We investigated the mechanism of the protamine action and the effects of free hemoglobin on protamine-induced responses in endothelium-denuded and-intact human internal thoracic artery (ITA) rings precontracted with phenylephrine (PE) or high KCl. Samples of redundant ITA obtained from patients undergoing a coronary artery bypass graft surgery were cut into 3 mm wide rings and suspended in 20 ml organ baths. Isometric tension was continuously measured with an isometric force transducer connected to a computer-based data acquisition system. Acetylcholine (Ach, 10(-8)-10(-5) M) caused a concentration-dependent relaxation of PE-precontracted ITA rings.
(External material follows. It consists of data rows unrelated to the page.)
Lemma snap_ok_retire o o1 o' txns t d :
  snap_ok o txns -> txns !! t = Some d ->
  oracle_ok o1 -> live o1 = live o -> oracle_ok o' ->
  live o' = live (releaseLocked (d_start d) o1) -> nextTxn o' = nextTxn o ->
  (forall id st, id <> t -> ssiLive o !! id = Some st ->
    exists st', ssiLive o' !! id = Some st' /\ st_reads st' = st_reads st) ->
  snap_ok o' (delete t txns).
Proof.
  intros Hs Ht Ho1 E1 Ho' El En Hl.
  pose proof (snap_live _ _ _ _ Hs Ht) as Hlive.
  split; [done| | | |].
  - intros v. rewrite El, default_live_release by (rewrite ?E1; done).
    rewrite E1, (sn_cnt _ _ Hs), (count_start_delete v t d) by done.
    case_decide; lia.
  - rewrite En. apply (sn_next _ _ Hs).
  - rewrite En. intros t' d' [_ Ht']%lookup_delete_Some. by eapply (sn_fresh _ _ Hs).
  - intros t' d' [? Ht']%lookup_delete_Some Hser Hph.
    destruct (sn_reg _ _ Hs t' d' Ht' Hser Hph) as (st & Hst & Hr).
    destruct (Hl t' st) as (st' & ? & ?); [done..|]. exists st'. split; [done|]. congruence.
Qed.
Lemma refines_step e m m' a :
  minv m -> refines m a -> mstep e m m' -> exists a', astep e a a' /\ refines m' a'.
Proof.
  intros Hi Hr Hstep. pose proof (minv_step _ _ _ Hi Hstep) as Hi'. destruct Hstep as [s txns w t s' Hn HB|s txns h t doc r t' s' Ht HI
    |s txns h t rid doc e t' Ht HU|s txns h t rid e t' Ht HD|s txns h t e t' s' Ht Hmax HC
    |s txns h t e t' s' Ht HR|s txns n s' HG].
  - destruct a as [cur atx], Hr as [Hcur Htx]; simpl in *.
    apply Begin_spec in HB as (o' & HA & -> & Hd & Hp & _).
    apply Acquire_state in HA as (Es & _ & Ecv & _ & _ & _ & Erc & _).
    eexists. split; [apply a_begin|]. split; simpl; [by rewrite Ecv|].
    intros h' t' [[<- <-]|[? Ht']]%lookup_insert_Some Hd'.
    + eexists. rewrite lookup_insert_eq. split; [done|]. simpl. rewrite Hp. simpl.
      rewrite fmap_empty. split; [done|]. split; [|rewrite Es; apply Hcur].
      intros k. rewrite (overwritten_ext _ _ _ _ Erc), Es. split; [by intros ?%elem_of_empty|].
      intros (c & Hc & Hlt & _). destruct (mi_recent _ Hi) as [_ He]. rewrite Forall_forall in He.
      apply He in Hc as [Hle _]. simpl in Hle. lia.
    + rewrite lookup_insert_ne by done. destruct (Htx h' t' Ht' Hd') as (at' & ? & ? & Ek & ?). exists at'.
      split_and!; try done. intros k. by rewrite (overwritten_ext _ _ _ _ Erc).
  - apply Insert_cases in HI as [(-> & _ & -> & ->)|(rid & -> & Hw & -> & Eo & Ec)]; simpl.
    + exists a. rewrite insert_id by done. split; [|done].
      destruct (negb _); apply a_none.
    + destruct (t_done t) eqn:Hd; simpl.
      * exists a. split; [apply a_none|]. destruct Hr as [Hcur Htx].
        destruct (note_fields (Encode rid) (Version 0 (t_txnID t) KindInsert doc) t) as (_ & Ed & _).
        split; simpl in *; rewrite ?Eo; unfold state_at in *; rewrite ?Ec; [done|].
        intros h' t1 [[<- <-]|[? Ht1]]%lookup_insert_Some Hd1; [congruence|by apply Htx].
      * destruct (refines_note (MSys s txns) a h t (Encode rid)
          (Version 0 (t_txnID t) KindInsert doc)) as (a' & ? & Hr'); [done..|].
        exists a'. split; [done|]. destruct Hr' as [Hcur Htx].
        split; simpl in *; rewrite ?Eo; unfold state_at in *; rewrite ?Ec; done.
  - apply Update_cases in HU as [(err & -> & ->)|(-> & Hw & _ & ->)]; simpl.
    + exists a. rewrite insert_id by done. split; [|done]. destruct (negb _); apply a_none.
    + destruct (t_done t) eqn:Hd; simpl.
      * exists a. split; [apply a_none|]. destruct Hr as [Hcur Htx].
        destruct (note_fields (Encode rid) (Version 0 (t_txnID t) KindUpdate doc) t) as (_ & Ed & _).
        split; [done|]. simpl in *.
        intros h' t1 [[<- <-]|[? Ht1]]%lookup_insert_Some Hd1; [congruence|by apply Htx].
      * by apply (refines_note (MSys s txns) a h t (Encode rid)
          (Version 0 (t_txnID t) KindUpdate doc)).
  - apply Delete_cases in HD as [(err & -> & ->)|(-> & Hw & _ & ->)]; simpl.
    + exists a. rewrite insert_id by done. split; [|done]. destruct (negb _); apply a_none.
    + destruct (t_done t) eqn:Hd; simpl.
      * exists a. split; [apply a_none|]. destruct Hr as [Hcur Htx].
        destruct (note_fields (Encode rid) (Version 0 (t_txnID t) KindDelete []) t) as (_ & Ed & _).
        split; [done|]. simpl in *.
        intros h' t1 [[<- <-]|[? Ht1]]%lookup_insert_Some Hd1; [congruence|by apply Htx].
      * by apply (refines_note (MSys s txns) a h t (Encode rid)
          (Version 0 (t_txnID t) KindDelete [])).
  - pose proof (releaseLocked_fields (t_startVer t)) as HR.
    apply Txn_Commit_outcome in HC.
    destruct HC as [Hd|t' Hd Hnw Hd'|e t' Hd Hd' Hno|cv t' o Hd Hd' _ Hwr Ecv Hf ->]; rewrite Hd; simpl.
    + exists a. split; [apply a_none|]. by rewrite insert_id.
    + destruct (rf_txn _ _ Hr h t Ht Hd) as (at' & Ha & Eo & _).
      assert (Hover : a_over at' = ∅).
      { rewrite Eo. destruct Hnw as [Hnw|Hnw].
        - rewrite (mi_ro _ Hi h t Ht Hd Hnw). apply fmap_empty.
        - rewrite (mi_ws _ Hi h t Ht Hd) in Hnw. apply dom_empty_inv_L in Hnw.
          by rewrite Hnw, fmap_empty. }
      exists (ADb (a_cur a) (a_take ∅ <$> delete h (a_txns a))). split.
      * destruct a as [cur atx]. simpl in *. pose proof (a_commit cur atx h at' Ha) as Hc.
        rewrite Hover, dom_empty_L, a_apply_empty in Hc. apply Hc. set_solver.
      * eapply (refines_retire (MSys s txns) a h t t'); try done.
        -- simpl. rewrite (proj1 (HR _)). apply (rf_cur _ _ Hr).
        -- intros h' t1 k Hne Ht1 Hd1. split; [done|]. by eapply (retire_overwritten (MSys s txns) h).
    + destruct (rf_txn _ _ Hr h t Ht Hd) as (at' & Ha & Eo & Ek & _). simpl in *.
      exists (ADb (a_cur a) (delete h (a_txns a))). split.
      * destruct a. eapply a_conflict; [done|]. intros Hdis.
        destruct Hno as [Hno|Hno]; [by rewrite (mi_dur _ Hi h t Ht Hd) in Hno|]. apply Hno.
        rewrite find_conflict_overwritten by (apply (mi_recent _ Hi) || apply sortedKeys_sorted).
        intros k Hk. unfold sortedWriteSet in Hk. rewrite elem_of_sortedKeys, (mi_ws _ Hi h t Ht Hd) in Hk.
        rewrite <- Ek. intros Hk'. apply (Hdis k Hk'). by rewrite Eo, dom_fmap_L.
      * rewrite <- (a_take_empty (delete _ _)). eapply (refines_retire (MSys s txns) a h t t'); try done.
        -- simpl. rewrite (proj1 (HR _)). apply (rf_cur _ _ Hr).
        -- intros h' t1 k Hne Ht1 Hd1. split; [done|]. by eapply (retire_overwritten (MSys s txns) h).
    + destruct (rf_txn _ _ Hr h t Ht Hd) as (at' & Ha & Eo & Ek & _). simpl in *.
      pose proof (ok_cv _ (sn_o _ _ (mi_snap _ Hi))) as Hcv. simpl in Hcv.
      assert (E64 : cv = commitVer (s_oracle s) + 1).
      { rewrite Ecv. apply wrap_small. unfold in_u, max_u64 in *. lia. }
      assert (Hdom : dom (a_over at') = t_writeSet t) by by rewrite Eo, dom_fmap_L, (mi_ws _ Hi h t Ht Hd).
      exists (ADb (a_apply (a_over at') (a_cur a)) (a_take (dom (a_over at')) <$> delete h (a_txns a))). split.
      * destruct a. apply a_commit; [done|]. intros k Hk Hk'. rewrite Ek in Hk.
        rewrite find_conflict_overwritten in Hf by (apply (mi_recent _ Hi) || apply sortedKeys_sorted).
        apply (Hf k); [|done]. unfold sortedWriteSet. by rewrite elem_of_sortedKeys, <- Hdom.
      * eapply (refines_retire (MSys s txns) a h t t'); try done; simpl.
        -- intros k. rewrite (proj1 (HR _)). simpl.
           rewrite state_at_publish_now; [|intros c Hc; by apply (mi_chain _ Hi k)|lia].
           rewrite a_apply_lookup, Eo. destruct (_ !! k); [done|]. apply (rf_cur _ _ Hr).
        -- intros h' t1 k Hne Ht1 Hd1. pose proof (minv_start _ h' t1 Hi Ht1 Hd1) as Hst. simpl in Hst.
           split; [apply state_at_publish; lia|].
           pose proof (minv_start _ h' t1 Hi' ltac:(simpl; by rewrite lookup_insert_ne) Hd1) as Hst'. simpl in Hst'.
           rewrite Release_overwritten by (simpl; lia).
           change (set_recent _ (set_commitVer cv (s_oracle s))) with
             (set_recent (recent (set_commitVer cv (s_oracle s)) ++ [CommittedTxn cv (sortedWriteSet t)]) (set_commitVer cv (s_oracle s))).
           rewrite overwritten_snoc, (overwritten_ext (s_oracle s)) by done. cbn [ct_commitVer ct_writeSet].
           unfold sortedWriteSet. rewrite elem_of_sortedKeys, Hdom. split; [intros [?|[_ ?]]; tauto|].
           intros [?|?]; [right; split; [lia|done]|by left].
  - pose proof (releaseLocked_fields (t_startVer t)) as HRl.
    unfold Rollback in HR. destruct (t_done t) eqn:Hd; injection HR as <- <- <-; simpl.
    + exists a. split; [apply a_none|]. by rewrite insert_id.
    + destruct (rf_txn _ _ Hr h t Ht Hd) as (at' & Ha & _).
      exists (ADb (a_cur a) (delete h (a_txns a))). split.
      * destruct a. by eapply a_abort.
      * rewrite <- (a_take_empty (delete _ _)). eapply (refines_retire (MSys s txns) a h t (set_done (discard t))); try done.
        -- simpl. rewrite (proj1 (HRl _)). apply (rf_cur _ _ Hr).
        -- intros h' t1 k Hne Ht1 Hd1. split; [done|]. by eapply (retire_overwritten (MSys s txns) h).
  - exists a. split; [apply a_none|]. destruct Hr as [Hcur Htx].
    pose proof (fun v k => state_at_gc _ s' n v k Hi HG) as Hg.
    assert (Eo : s_oracle s' = s_oracle s) by by injection HG as <- <-.
    pose proof (ok_minLive_range _ (sn_o _ _ (mi_snap _ Hi))). split; simpl in *.
    + intros k. rewrite Eo, Hg by lia. apply Hcur.
    + intros h t Ht Hd. destruct (Htx h t Ht Hd) as (at' & ? & ? & Ek & Es). exists at'.
      split_and!; try done; intros k; [by rewrite Eo|]. rewrite Hg; [apply Es|].
      pose proof (minv_start _ h t Hi Ht Hd). simpl in *. lia.
Qed.

(** *** Committed versions are immutable *)

Lemma read_state_at s t rid :
  read s t rid =
  match t_pending t with
  | Some p => match p !! Encode rid with
              | Some v => ver_write v
              | None => state_at s (t_startVer t) (Encode rid)
              end
  | None => state_at s (t_startVer t) (Encode rid)
  end.
Proof.
  unfold read, state_at, ver_write. destruct (t_pending t) as [p|]; [destruct (p !! _); [done|]|].
  all: by destruct (s_chains s !! _).
Qed.

Lemma mstep_state_at e m m' v k :
  minv m -> mstep e m m' ->
  minLive (s_oracle (m_store m)) <= v <= commitVer (s_oracle (m_store m)) ->
  state_at (m_store m') v k = state_at (m_store m) v k.
Proof.
  intros Hi Hstep Hv. destruct Hstep as [s txns w t s' Hn HB|s txns h t doc r t' s' Ht HI
    |s txns h t rid doc e t' Ht HU|s txns h t rid e t' Ht HD|s txns h t e t' s' Ht Hmax HC
    |s txns h t e t' s' Ht HR|s txns n s' HG]; simpl in *.
  - by apply Begin_spec in HB as (o' & _ & -> & _).
  - apply Insert_cases in HI as [(_ & _ & _ & ->)|(rid & _ & _ & _ & _ & Ec)]; [done|].
    unfold state_at. by rewrite Ec.
  - done.
  - done.
  - apply Txn_Commit_outcome in HC. destruct HC as [| | |cv t' o _ _ _ _ Ecv _ _]; try done.
    apply state_at_publish. pose proof (ok_cv _ (sn_o _ _ (mi_snap _ Hi))) as Hcv. simpl in Hcv.
    rewrite Ecv, wrap_small; [lia|]. unfold in_u, max_u64 in *. lia.
  - unfold Rollback in HR. by destruct (t_done t); injection HR as _ _ <-.
  - apply (state_at_gc (MSys s txns) s' n); [done|done|simpl; lia].
Qed.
Free hemoglobin (0.1 and 0.5 microM) produced a concentration-dependent and significant decrease in sensitivity (pD(2)) and maximal contractility (E(max)) in response to Ach in PE-precontracted ITA rings (P<0.0001). Protamine (50-800 microg/ml), free hemoglobin (0.1 and 0.5 microM), nitric oxide (NO) blocker N(omega)-nitro-L-arginine methyl ester (L-NAME, 100 microM) or soluble guanylate cyclase inhibitor methylene blue (10 microM) administration did not cause a significant alteration on basal tonus of endothelium-intact or -denuded ITA rings. Protamine (50-800 microg/ml) induced concentration-dependent relaxation responses in ITA rings precontracted by either PE or high KCl. There was no difference in sensitivity or maximal response to protamine between the endothelium-intact and -denuded rings. Incubation of endothelium-intact or -denuded ITA rings with L-NAME or free hemoglobin or methylene blue did not cause a significant inhibition on relaxation responses to protamine. ITA ring contractions induced by stepwise addition of calcium to high KCl solution with no calcium were almost completely inhibited by protamine (P<0.0001). It was suggested that protamine induced relaxation responses in human ITA rings is not NO- or endothelium-dependent but seems to depend on the interactions of protamine with calcium influxes and/or calcium release from intracellular stores in this tissue.